My mother, Monica, with whom I am very close, was brought up a Catholic in the 1970s but has somehow maintained her good taste. My dad, Huldrych, is the son of a very holy, very inspiring protestant minister. They're left wing intellectuals and proud. Both have a political outlook informed by their religious convictions and rely on God heavily when times are hard and keep in touch with him pretty well in the mean time. As such, religion is a common topic at the dinner table.

This week we had a good talk about purgatory.

I believe in purgatory for two reasons. The first is that in Heaven the souls are perfect, but at the moment of their death they were not perfect. There must be some process by which the imperfect soul becomes perfect.

The second I found easiest to explain in terms of my own family.
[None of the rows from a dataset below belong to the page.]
(** One step at the registry's time [t]. *)
Inductive fstep (t : Z) (s : fleet_state) : flabel → fleet_state → Prop :=
| f_pass w m r : fl_members s !! w = Some m → mb_todo m = [] →
    (clock w (nd_tick (mb_node m)) <= t + skew)%Z →
    run_on (pass_begin (clock w)) (fl_db s) m = r →
    fstep t s FStep (mkFleet (nd_db r.2) (<[w := mkMember r.2 r.1]> (fl_members s)))
| f_task w m a l r : fl_members s !! w = Some m → mb_todo m = a :: l →
    run_on (perform w a) (fl_db s) m = r →
    fstep t s FStep (mkFleet (nd_db r.2) (<[w := mkMember r.2 (r.1 ++ l)]> (fl_members s)))
| f_beat w m r : fl_members s !! w = Some m →
    run_on (beat (clock w) (up w) w (addr w)) (fl_db s) m = r →
    fstep t s FStep (mkFleet (nd_db r.2) (<[w := mkMember r.2 (mb_todo m)]> (fl_members s)))
| f_user w m appID phone proxyID label r : fl_members s !! w = Some m →
    run_on (CreateUser (clock w) (up w) quote box w (dataDir w) (rand w) (fresh w) appID phone proxyID label) (fl_db s) m = r →
    unused s (nd_db r.2) →
    fstep t s (FNew w) (mkFleet (nd_db r.2) (<[w := mkMember r.2 (mb_todo m)]> (fl_members s)))
| f_bot w m opened appID token proxyID label r : fl_members s !! w = Some m →
    run_on (CreateBot (clock w) (up w) quote box w (dataDir w) (rand w) (fresh w) td opened appID token proxyID label) (fl_db s) m = r →
    unused s (nd_db r.2) →
    fstep t s (FNew w) (mkFleet (nd_db r.2) (<[w := mkMember r.2 (mb_todo m)]> (fl_members s)))
(** Entries change, as logins go on, and go, as sessions are deleted. *)
| f_inner w m n : fl_members s !! w = Some m → dom (nd_held n) ⊆ dom (nd_held (mb_node m)) →
    nd_stopping n = nd_stopping (mb_node m) →
    fstep t s FStep (mkFleet (fl_db s) (<[w := mkMember n (mb_todo m)]> (fl_members s)))
(** A stop does not wait for a pass under way, which goes on. *)
| f_stop w m r : fl_members s !! w = Some m →
    run_on (Shutdown (clock w) (up w) (order w) w) (fl_db s) m = r →
    fstep t s (FStop w) (mkFleet (nd_db r.2) (<[w := mkMember r.2 (mb_todo m)]> (fl_members s)))
(** A process ends, after a stop or without. *)
| f_exit w : fstep t s FStep (mkFleet (fl_db s) (delete w (fl_members s)))
| f_join w ok now k n : fl_members s !! w = None → n_set_tick k (NewManager ok now w (addr w) (fl_db s)) = n →
    fstep t s FStep (mkFleet (nd_db n) (<[w := mkMember n []]> (fl_members s)))
| f_outside o d' : act t o (fl_db s) d' → outside o = true → unused s d' →
    fstep t s FStep (mkFleet d' (fl_members s)).

(** What the code does not ensure: a worker stops between its passes (a pass
    under way is a [straggler]), takes on no account afterwards, and a session
    made by it is its own (the write of the owner may be lost). *)
Definition tidy (s : fleet_state) (l : flabel) (s' : fleet_state) : Prop :=
  match l with
  | FStop w => ∀ m, fl_members s !! w = Some m → mb_todo m = []
  | FNew w =>
      (∀ m, fl_members s !! w = Some m → nd_stopping (mb_node m) = false) ∧
      ∀ k, sessions (fl_db s) !! k = None → is_Some (sessions (fl_db s') !! k) → holder k (fl_db s') = Some w
  | FStep => True
  end.

(** Every worker under way was heard of at most [gap] ago. *)
Definition punctual (gap t : Z) (s : fleet_state) : Prop :=
  ∀ w m, fl_members s !! w = Some m → active m → ∃ r, workers (fl_db s) !! w = Some r ∧ (t - w_seen r <= gap)%Z.

(** Tidy runs in which everybody is punctual whenever something happens. *)
Inductive fruns (gap : Z) (t : Z) (s : fleet_state) : Z → fleet_state → Prop :=
| fr_start : fruns gap t s t s
| fr_step t1 s1 t2 l s2 : fruns gap t s t1 s1 → (t1 <= t2)%Z → punctual gap t2 s1 →
    fstep t2 s1 l s2 → tidy s1 l s2 → fruns gap t s t2 s2.

(** ** The invariant *)

Definition is_last (t : task) : bool := match t with TBalance _ | TClaim _ _ | TShed _ => true | _ => false end.
Definition is_shed (t : task) : bool := match t with TShedOne _ | TRelease _ => true | _ => false end.

Fixpoint last_only (l : list task) : Prop :=
  match l with [] => True | t :: l => (is_last t = true → l = []) ∧ last_only l end.

(** Shedding comes last, and each session once. *)
Definition orderly (l : list task) : Prop :=
  Forall (λ t, is_shed t = true) l ∧ NoDup (task_sid <$> l) ∨ Forall (λ t, is_shed t = false) l ∧ last_only l.

Definition task_cutoff (t : task) : option Z :=
  match t with TReap c | TFence c | TBalance c | TClaim c _ => Some c | _ => None end.

Record sane (bound : Z) (m : member) : Prop := mkSane {
  sa_orderly : orderly (mb_todo m);
  sa_released : ∀ sid, TRelease sid ∈ mb_todo m → nd_held (mb_node m) !! sid = None;
  sa_cutoff : ∀ t c, t ∈ mb_todo m → task_cutoff t = Some c → (c <= bound)%Z;
}.

(** The registry says so, or has forgotten the session. *)
Definition mine (w sid : string) (d : db) : Prop := holder sid d = Some w ∨ sessions d !! sid = None.

Record finv (t : Z) (s : fleet_state) : Prop := mkFinv {
  fi_mine : ∀ w m sid, fl_members s !! w = Some m → uses m sid → mine w sid (fl_db s);
  fi_one : ∀ w w' m m' sid, fl_members s !! w = Some m → fl_members s !! w' = Some m' → uses m sid → uses m' sid → w = w';
  fi_sane : ∀ w m, fl_members s !! w = Some m → sane (t + skew - workerStale) m;
}.

(** ** Preservation *)

Context (order_perm : ∀ w i l, order w i l ≡ₚ l).

Lemma mine_keeps w k d d' : keeps_owners d d' → mine w k d → mine w k d'.
Proof. intros H [Hh|Hn]; destruct (H k) as [H1 H2]; [left; congruence|right; auto]. Qed.

(** A step of one member. *)
Lemma finv_update t s w m' d' :
  finv t s →
  (∀ x m k, fl_members s !! x = Some m → x ≠ w → uses m k → mine x k d') →
  (∀ k, uses m' k → mine w k d' ∧ ∀ x m, fl_members s !! x = Some m → uses m k → x = w) →
  sane (t + skew - workerStale) m' →
  finv t (mkFleet d' (<[w := m']> (fl_members s))).
Proof.
  intros [I1 I2 I3] Hothers Hown Hsane. split; simpl.
  - intros x m k Hx Hu. destruct (decide (x = w)) as [->|Hne].
    + rewrite lookup_insert_eq in Hx. injection Hx as <-. by apply Hown.
    + rewrite lookup_insert_ne in Hx by done. by eapply Hothers.
  - intros x y mx my k Hx Hy Hux Huy. destruct (decide (x = w)) as [->|Hx'], (decide (y = w)) as [->|Hy']; [done|..].
    + rewrite lookup_insert_eq in Hx. injection Hx as <-. rewrite lookup_insert_ne in Hy by done.
      symmetry. by eapply (proj2 (Hown k Hux)).
    + rewrite lookup_insert_eq in Hy. injection Hy as <-. rewrite lookup_insert_ne in Hx by done.
      by eapply (proj2 (Hown k Huy)).
    + rewrite lookup_insert_ne in Hx, Hy by done. by eapply I2.
  - intros x m Hx. destruct (decide (x = w)) as [->|Hne].
    + rewrite lookup_insert_eq in Hx. by injection Hx as <-.
    + rewrite lookup_insert_ne in Hx by done. by eapply I3.
Qed.

(** One that takes up nothing new, in a registry with the same owners. *)
Lemma finv_shrink t s w m m' d' :
  finv t s → fl_members s !! w = Some m → keeps_owners (fl_db s) d' → (∀ k, uses m' k → uses m k) →
  sane (t + skew - workerStale) m' → finv t (mkFleet d' (<[w := m']> (fl_members s))).
Proof.
  intros HI Hm Hk Hu Hs. apply finv_update; [done| | |done].
  - intros x mx k Hx _ Hux. eapply mine_keeps; [exact Hk|]. by eapply (fi_mine t s HI).
  - intros k Huk. split; [eapply mine_keeps; [exact Hk|by eapply (fi_mine t s HI); [|apply Hu]]|].
    intros x mx Hx Hux. eapply (fi_one t s HI x w mx m k); auto.
Qed.

(** One that takes up sessions no other has, which the registry gives it. *)
Lemma finv_grow t s w m m' d' :
  finv t s → fl_members s !! w = Some m → keeps_owners (fl_db s) d' →
  (∀ k, uses m' k → uses m k ∨ holder k (fl_db s) = Some w) →
  sane (t + skew - workerStale) m' → finv t (mkFleet d' (<[w := m']> (fl_members s))).
Proof.
  intros HI Hm Hk Hu Hs. apply finv_update; [done| | |done].
  - intros x mx k Hx _ Hux. eapply mine_keeps; [exact Hk|]. by eapply (fi_mine t s HI).
  - intros k Huk. destruct (Hu k Huk) as [Hum|Hh].
    + split; [eapply mine_keeps; [exact Hk|by eapply (fi_mine t s HI)]|].
      intros x mx Hx Hux. eapply (fi_one t s HI x w mx m k); auto.
    + split; [left; destruct (Hk k) as [-> _]; done|]. intros x mx Hx Hux.
      destruct (fi_mine t s HI x mx k Hx Hux) as [Hh'|Hn]; [congruence|]. unfold holder in Hh. by rewrite Hn in Hh.
Qed.

Lemma last_only_app ts l : Forall (λ u, is_last u = false) ts → last_only l → last_only (ts ++ l).
Proof. induction 1 as [|u ts Hu _ IH]; [done|]. intros Hl. simpl. split; [congruence|by apply IH]. Qed.

(** What a piece leaves to do, by what it was. *)
Definition follows (w : string) (n : node) (a u : task) : Prop :=
  match a, u with
  | TFence _, TFenceOne _ | TBalance _, TShed _ => True
  | TAdopt, TAdoptOne r => holder (rh_id r) (nd_db n) = Some w
  | TAdoptOne r, TOpen r' | TOpen r, TNewClient r' _ _ => r' = r
  | TBalance c, TClaim c' _ => c' = c
  | TClaim _ _, TOpen _ => True
  | TShed _, TShedOne sid => is_Some (nd_held n !! sid)
  | TShedOne sid, TRelease sid' => sid' = sid
  | _, _ => False
  end.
I asked my little brother, Quiricus, to imagine that he was in the habit of throwing a tennis ball agaist the back wall of the house. My mother, Monica, warned him not to do so as there are two large windows which he could easily break. Obviously being in my family he ignored his mother (who often reminds us that she is not only all good and merciful but also all just) and continued throwing the ball. As Monica (who also informs me that she is omniscient) knew would happen, Quiricus broke a window. He came running back into the house, avoiding the miriad shards of glass strewn across the floor of the kitchen, in tears of contrition and said how sorry he was. Of course Monica, being all good and all merciful, forgave him at once. However, the window still had to be replaced, so the just thing to do was to dock Quiricus's pocket money till he'd paid for it. That, helps me understand purgatory and I think it made it plainer for Quiricus too.
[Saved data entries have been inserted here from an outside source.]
(** * Fritter: users, freets and upvotes over a document store

    A shallow embedding of the server side of the Fritter application
    (the user and upvote collections, the upvote middleware, the freet and
    upvote routers) together with the properties of its specification.

    Documents live in three collections keyed by their [_id]; every
    collection method is a computation over that store which either
    returns a value or throws (a rejected promise), keeping the writes
    made before the throw. *)

From Stdlib Require Import ZArith Ascii String.
From stdpp Require Import gmap strings list fin_maps.

Local Open Scope string_scope.
Local Open Scope list_scope.
Local Open Scope Z_scope.
#[local] Set Warnings "-register-all".

(** ** The JavaScript built-ins the code relies on *)

Module Js.

(** [Array.prototype.indexOf]: position of the first element strictly
    equal to [x], or [-1]. *)
Fixpoint indexOf_from (x : string) (l : list string) (i : Z) : Z :=
  match l with
  | [] => -1
  | y :: l' => if String.eqb y x then i else indexOf_from x l' (i + 1)
  end.

Definition indexOf (l : list string) (x : string) : Z := indexOf_from x l 0.

(** [Array.prototype.includes]. *)
Fixpoint includes (l : list string) (x : string) : bool :=
  match l with
  | [] => false
  | y :: l' => String.eqb y x || includes l' x
  end.

(** [Array.prototype.splice(start, deleteCount)] without inserted items:
    a negative [start] counts from the end, and both arguments are
    clamped to the array. The array after the call is returned. *)
Definition splice {A : Type} (start deleteCount : Z) (l : list A) : list A :=
  let len := Z.of_nat (length l) in
  let actualStart :=
    if start <? 0 then Z.max (len + start) 0 else Z.min start len in
  let actualDeleteCount := Z.min (Z.max deleteCount 0) (len - actualStart) in
  take (Z.to_nat actualStart) l
    ++ drop (Z.to_nat (actualStart + actualDeleteCount)) l.

(** [Array.prototype.push] of one element. *)
Definition push {A : Type} (l : list A) (x : A) : list A := l ++ [x].

(** Truthiness of a possibly undefined string: [undefined] and the empty
    string are falsy. *)
Definition truthy (o : option string) : bool :=
  match o with
  | Some s => negb (String.eqb s "")
  | None => false
  end.

(** White space removed by [String.prototype.trim] (the ASCII part of
    it: tab, line feed, vertical tab, form feed, carriage return and
    space). *)
Definition is_space (c : ascii) : bool :=
  let n := nat_of_ascii c in
  ((9 <=? n)%nat && (n <=? 13)%nat) || (n =? 32)%nat.

Fixpoint trimStart (s : string) : string :=
  match s with
  | String c s' => if is_space c then trimStart s' else s
  | EmptyString => EmptyString
  end.

Fixpoint trimEnd (s : string) : string :=
  match s with
  | String c s' =>
      match trimEnd s' with
      | EmptyString => if is_space c then EmptyString else String c EmptyString
      | t => String c t
      end
  | EmptyString => EmptyString
  end.

Definition trim (s : string) : string := trimEnd (trimStart s).

End Js.

(** ** Data model *)

(** Identifiers are handled by the code in their string form. The
    collection methods are given for the strings that the driver can cast
    to an ObjectId; what the cast does to the others is in [WithCast]. *)
Abbreviation ObjectId := string.

(** The calendar fields of a [Date] that the code reads
    ([getFullYear], [getMonth], [getDate]) and its instant. *)
Record Date := mkDate {
  getFullYear : Z;
  getMonth : Z;
  getDate : Z;
  getTime : Z
}.

(** [User] of [server/user/model.ts]; the [_id] is the key of the
    collection. *)
Record User := mkUser {
  username : string;
  password : string;
  dateJoined : Date;
  birthday : Date;
  underage : bool;
  upvotedFreets : list string
}.

(** [Upvote] of the upvote model. *)
Record Upvote := mkUpvote {
  up_freetId : ObjectId;
  up_authorId : ObjectId;
  up_dateCreated : Date
}.

(** Modelled from the spec: the freet model file is not part of the
    sources at hand. A freet has an author reference, a text content,
    creation and modification timestamps, a self-flagged marker and the
    list of flag reasons supplied at creation. *)
Record Freet := mkFreet {
  fr_authorId : ObjectId;
  fr_content : string;
  fr_dateCreated : Date;
  fr_dateModified : Date;
  fr_selfFlagged : bool;
  fr_flags : list string
}.

(** The document store: one collection per model. *)
Record Store := mkStore {
  users : gmap string User;
  freets : gmap string Freet;
  upvotes : gmap string Upvote
}.

Definition set_users (f : gmap string User -> gmap string User) (s : Store) : Store :=
  mkStore (f (users s)) (freets s) (upvotes s).
Definition set_freets (f : gmap string Freet -> gmap string Freet) (s : Store) : Store :=
  mkStore (users s) (f (freets s)) (upvotes s).
Definition set_upvotes (f : gmap string Upvote -> gmap string Upvote) (s : Store) : Store :=
  mkStore (users s) (freets s) (f (upvotes s)).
I, however, do not believe in a purgatory based on temporal punishment. I can see that it can be a useful image to explain that greater sins need greater purification, but it doesn't make any sense to me. I had a latin teacher when I was little (it was that kind of school...) who described purgatory as a bath. A nice image for a nine year old, but I think that maybe Cardinal Ratzinger has greater insight into the issue than even she did.
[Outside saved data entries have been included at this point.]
(** X2 (build_robust_baseline) the rolling median and the rolling MAD are
    present on the same rows: one cell is NaN exactly when the other is. *)
Theorem baseline_median_mad_present_together
    (df : frame) (window d : nat) (m : metric) :
  isna (cell (median_col (build_robust_baseline df window) m) d)
  = isna (cell (mad_col (build_robust_baseline df window) m) d).
Proof.
  cbn [median_col mad_col build_robust_baseline].
  rewrite rolling_median_apply, !baseline_cell.
  destruct d as [|i]; [reflexivity|].
  destruct (decide _); [|reflexivity].
  destruct (Nat.leb_spec (Nat.max 5 (window / 2))
              (length (observations (window_at window (column m df) i))))
    as [Hle|_]; [|reflexivity].
  destruct (mad_floor (window_at window (column m df) i)) as (v & -> & _).
  destruct (median_of_present (observations (window_at window (column m df) i)))
    as (q & Hq).
  { intros E. rewrite E in Hle. cbn in Hle. lia. }
  unfold pd_median. rewrite Hq. reflexivity.
Qed.

Lemma mad_cell_collapse (df : frame) (window i j : nat) (m : metric) :
  (S i < length df)%nat ->
  (Nat.max 5 (window / 2)
   <= length (observations (window_at window (column m df) i)))%nat ->
  window_at window (column m df) i !! j = Some nan ->
  cell (mad_col (build_robust_baseline df window) m) (S i) = Some (1 # 1000000).
Proof.
  intros Hi Hobs Hnan. cbn [mad_col build_robust_baseline].
  rewrite baseline_cell, length_column.
  rewrite decide_True by exact Hi.
  replace (_ <=? _)%nat with true by (symmetry; apply Nat.leb_le; exact Hobs).
  unfold _mad, np_median.
  replace (existsb isna _) with true; [reflexivity|].
  symmetry. apply existsb_exists. exists nan. split; [|reflexivity].
  apply list_elem_of_In, list_elem_of_fmap. exists nan.
  split; [reflexivity|]. apply list_elem_of_lookup. exists j. exact Hnan.
Qed.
The transforming "moment" of this encounter cannot be quantified by the measurements of earthly time. It is, indeed, not eternal but a transition, and yet trying to qualify it as of "short" or "long" duration on the basis of temporal measurements derived from physics would be naive and unproductive. The 'temporal measure' of this encounter lies in the unsoundable depths of existence, in a passing-over where we are burned ere we are transformed. To measure such "Existenzzeit", such an 'existential time,' in terms of the time of this world would be to ignore the specificity of the human spirit in its simultaneous relationship with, and differentation from, the world.
This is basically a reference to scholaticist thinking of "aeviternity", as opposed to the "time" we experience here and the "eternity" which is God's. An existential experience of the passage of being. The saints are not eternal because they were begotten and made and so there was a time when they were not existing. This does not negate the necessity of praying with the saints for those having that ultimate experience of enlightenment: I'll need all the help in heaven and earth that I can get if I ever get to see the face of God.